Lee Helm.—When a boat shows a constant tendency to fall off the wind—that is, when the wind blows her bow to the leeward. This is a much worse trait than the former, and a boat with a lee helm is a dangerous boat. It may be possible to remedy it by adding sail aft or reducing sail forward, which should immediately be done.

In spite of the fact, already stated, that the wind's constant effort is to capsize a boat, there is little or no danger of a properly rigged boat upsetting unless the sheets are fast or hampered in some way. When a sail-boat upsets it is, of course, because the wind blows it over. Now, the wind cannot blow a boat over unless the boat presents some surface larger than its hull for the wind to blow against, and the sail is the only object that offers enough surface to the breeze to cause an upset.

Fig. 130—Close-hauled.

Fig. 131.—Before the wind.

Top view of boats, showing position of helm and boom.

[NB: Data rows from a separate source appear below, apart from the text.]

Lemma step_within_window MAX KEY w e :
  (∀ now, checked_at e = Some now →
          now - weekStart (promptCounter (server w)) < WEEK_MS) →
  promptCounter (server (step MAX KEY w e).1) =
    {| count := count (promptCounter (server w))
                + Z.of_nat (length (filter (λ r, is_chat_ok r)
                                      (visible (step MAX KEY w e).2)));
       weekStart := weekStart (promptCounter (server w)) |}.
Proof.
  intros Hnow.
  assert (∀ pc : PromptCounter,
            pc = {| count := count pc + Z.of_nat 0; weekStart := weekStart pc |})
    as Hsame by (intros [c t]; cbn; f_equal; lia).
  destruct e as [uuid | userId | now | now | req now | i outcome].
  - apply Hsame.
  - cbn. unfold get_history.
    destruct (userSessions (server w) !! userId); apply Hsame.
  - cbn -[resetWeekly]. rewrite resetWeekly_within by (by apply Hnow). apply Hsame.
  - apply Hsame.
  - rewrite step_arrival.
    destruct (chat_begin_cases MAX KEY req now (server w))
      as [-> | [-> | [[_ ->] | [_ (p & o & -> & _)]]]];
      cbn -[resetWeekly]; try apply Hsame;
      rewrite resetWeekly_within by (by apply Hnow); apply Hsame.
  - cbn [step]. destruct (inflight w !! i) as [p |]; [| apply Hsame].
    destruct outcome as [aiResponse | error]; cbn; [done |].
    destruct (err_response error) as [[code data] |];
      [destruct (code =? 401); [| destruct (code =? 429)] |]; apply Hsame.
Qed.

Lemma run_within_window MAX KEY evs w :
  Forall (λ e, ∀ now, checked_at e = Some now →
                      now - weekStart (promptCounter (server w)) < WEEK_MS) evs →
  promptCounter (server (run MAX KEY w evs).1) =
    {| count := count (promptCounter (server w))
                + Z.of_nat (length (filter (λ r, is_chat_ok r)
                                      (visible (run MAX KEY w evs).2)));
       weekStart := weekStart (promptCounter (server w)) |}.
Proof.
  revert w. induction evs as [| e evs IH]; intros w Hevs.
  - destruct w as [[? ? [c t] ?] ?]. cbn. f_equal. lia.
  - apply Forall_cons in Hevs as [He Hevs].
    pose proof (step_within_window MAX KEY w e He) as Hstep.
    rewrite run_cons. cbn [fst snd].
    rewrite IH; rewrite Hstep; cbn [count weekStart]; [| done].
    unfold visible. rewrite omap_app, filter_app, length_app. f_equal. lia.
Qed.

(** X5: as long as no reset check is run a week or more after the window
    opened, the window stays as it is and the count grows by exactly the
    number of chat requests answered 200: refused and failed requests,
    session creations and the read-only routes are never billed. *)
Theorem X5_count_is_successes (MAX : Z) (KEY : string) (w : World)
    (evs : list Event) :
  Forall (λ e, ∀ now, checked_at e = Some now →
                      now - weekStart (promptCounter (server w)) < WEEK_MS) evs →
  promptCounter (server (run MAX KEY w evs).1) =
    {| count := count (promptCounter (server w))
                + Z.of_nat (length (filter (λ r, is_chat_ok r)
                                      (visible (run MAX KEY w evs).2)));
       weekStart := weekStart (promptCounter (server w)) |}.
Proof. apply run_within_window. Qed.

Lemma X5_count_is_successes_witness :
  count (promptCounter (server
    (run 4000 "sk-test" (one_session 4000)
       [ChatArrives (chat "u" "Bonjour") 1; ChatSettles 0 (Fulfilled "Salut");
        ChatArrives (chat "v" "Bonjour") 2; GetStats 3;
        ChatArrives (chat "u" "Encore") 4;
        ChatSettles 0 (http_error 500 "oops" "Request failed")]).1)) = 1.
Proof.
  rewrite (X5_count_is_successes 4000 "sk-test" (one_session 4000)).
  - vm_compute. reflexivity.
  - repeat constructor; intros now [= <-]; vm_compute; reflexivity.
Defined.

(** ** Billing of a chat request *)

(** C1, as the code has it: a chat request that passes validation and the
    quota check leaves for the inference service with the counter not yet
    incremented (it is the counter left by the reset check); the counter is
    incremented, by one, only when a call succeeds.  A call that fails, in
    whatever way, is not billed: its settlement leaves the counter exactly
    as it was just before, whenever it comes; settled at once, it leaves the
    counter as it was when the call went out; and settled after any other
    events in which no reset fires, it leaves the counter of when the call
    went out plus one for each chat request answered 200 in between. *)
Theorem C1_charged_on_success (MAX : Z) (KEY : string) (w : World)
    (userId message : string) (now : Z) (conversation : ref) :
  userId ≠ "" → message ≠ "" →
  userSessions (server w) !! userId = Some conversation →
  count (resetWeekly now (promptCounter (server w))) < MAX →
  let w1 := (step MAX KEY w (ChatArrives (chat userId message) now)).1 in
  let i := length (inflight w) in
  calls (step MAX KEY w (ChatArrives (chat userId message) now)).2 ≠ []
  ∧ promptCounter (server w1) = resetWeekly now (promptCounter (server w))
  ∧ inflight w1 !! i = Some {| p_userId := userId; p_message := message;
                               p_conversation := conversation |}
  ∧ (∀ error,
       promptCounter (server (step MAX KEY w1 (ChatSettles i (Thrown error))).1)
       = promptCounter (server w1))
  ∧ (∀ aiResponse,
       promptCounter (server (step MAX KEY w1 (ChatSettles i (Fulfilled aiResponse))).1)
       = {| count := count (promptCounter (server w1)) + 1;
            weekStart := weekStart (promptCounter (server w1)) |})
  ∧ (∀ w2 j p error, inflight w2 !! j = Some p →
       promptCounter (server (step MAX KEY w2 (ChatSettles j (Thrown error))).1)
       = promptCounter (server w2))
  ∧ (∀ evs j p error,
       Forall (λ e, ∀ t, checked_at e = Some t →
                         t - weekStart (promptCounter (server w1)) < WEEK_MS) evs →
       inflight (run MAX KEY w1 evs).1 !! j = Some p →
       promptCounter
         (server (step MAX KEY (run MAX KEY w1 evs).1
                       (ChatSettles j (Thrown error))).1)
       = {| count := count (promptCounter (server w1))
                     + Z.of_nat (length (filter (λ r, is_chat_ok r)
                                           (visible (run MAX KEY w1 evs).2)));
            weekStart := weekStart (promptCounter (server w1)) |}).
Proof.
  intros Hu Hm Hs Hroom w1 i.
  assert (inflight w1 !! i = Some {| p_userId := userId; p_message := message;
                                     p_conversation := conversation |}
          ∧ calls (step MAX KEY w (ChatArrives (chat userId message) now)).2 ≠ []
          ∧ promptCounter (server w1) = resetWeekly now (promptCounter (server w)))
    as (Hp & Hcall & Hpc).
  { subst w1 i. cbn [step].
    rewrite (chat_begin_valid _ _ _ _ _ _ _ Hu Hm Hs). cbn zeta.
    apply Z.leb_gt in Hroom. rewrite Hroom. cbn.
    split_and!; [| done | done].
    rewrite lookup_app_r by lia. by rewrite Nat.sub_diag. }
  split_and!; try done.
  - intros error. by rewrite (step_settle _ _ _ _ _ _ Hp).
  - intros aiResponse. by rewrite (step_settle _ _ _ _ _ _ Hp).
  - intros w2 j p error Hj. by rewrite (step_settle _ _ _ _ _ _ Hj).
  - intros evs j p error Hevs Hj.
    rewrite (step_settle _ _ _ _ _ _ Hj). cbn [fst server chat_resume].
    change (promptCounter (chat_catch error (server (run MAX KEY w1 evs).1)).1)
      with (promptCounter (server (run MAX KEY w1 evs).1)).
    by apply run_within_window.
Qed.

Lemma C1_charged_on_success_witness :
  promptCounter (server
    (run 4000 "sk-test" (one_session 4000)
       [ChatArrives (chat "u" "Bonjour") 1;
        ChatSettles 0 (http_error 500 "oops" "Request failed")]).1)
  = {| count := 0; weekStart := 0 |}
  ∧ promptCounter (server
      (run 4000 "sk-test" (init 0)
         [NewUser "u"; NewUser "v";
          ChatArrives (chat "u" "Bonjour") 1;
          ChatArrives (chat "v" "Salut") 2;
          ChatSettles 1 (Fulfilled "Bonsoir");
          ChatSettles 0 (http_error 500 "oops" "Request failed")]).1)
    = {| count := 1; weekStart := 0 |}.
Proof.
  split.
  - destruct (C1_charged_on_success 4000 "sk-test" (one_session 4000)
                "u" "Bonjour" 1 0%nat) as (_ & Hsent & _ & Hfail & _).
    + discriminate.
    + discriminate.
    + vm_compute. reflexivity.
    + vm_compute. reflexivity.
    + etransitivity; [| exact Hsent].
      etransitivity; [| apply (Hfail {| err_response := Some (500, "oops");
                                        err_message := "Request failed" |})].
      reflexivity.
  - destruct (C1_charged_on_success 4000 "sk-test"
                (run 4000 "sk-test" (init 0) [NewUser "u"; NewUser "v"]).1
                "u" "Bonjour" 1 0%nat) as (_ & _ & _ & _ & _ & _ & Hlater).
    + discriminate.
    + discriminate.
    + vm_compute. reflexivity.
    + vm_compute. reflexivity.
    + etransitivity;
        [| apply (Hlater [ChatArrives (chat "v" "Salut") 2;
                          ChatSettles 1 (Fulfilled "Bonsoir")] 0%nat
                         {| p_userId := "u"; p_message := "Bonjour";
                            p_conversation := 0 |}
                         {| err_response := Some (500, "oops");
                            err_message := "Request failed" |})].
      * vm_compute. reflexivity.
      * repeat constructor; intros t [= <-]; vm_compute; reflexivity.
      * vm_compute. reflexivity.
Defined.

If the sheet is slackened, the sail will swing around until it flaps like a flag and only the thin edge is presented to the wind; and a boat that a flag will upset is no boat for beginners to trust themselves in. True, the boom may be very long and heavy enough to make it dangerous to let so much of it overboard, but this is seldom the case. A good sailor keeps his eyes constantly on the sails and trims them to take advantage of the slightest favorable breeze. In place of losing control of his sail by letting go the sheets he will ease the tiller so as to "spill" part of the wind that is, let the forward part, or luff, of the sail shake a bit. Or, in case of a sudden puff of wind, he may deem it necessary to "luff"—that is, let her shake—and slacken the sheets too.

Trimmed Flat.—Sheets hauled in until the boom is only a little to the leeward of the helm ([Fig. 130]).

Close-hauled.—Sheets trimmed flat and the boat pointing as near as possible to the eye of the wind. Then the sail cannot belly, and is called flat ([Fig. 130]).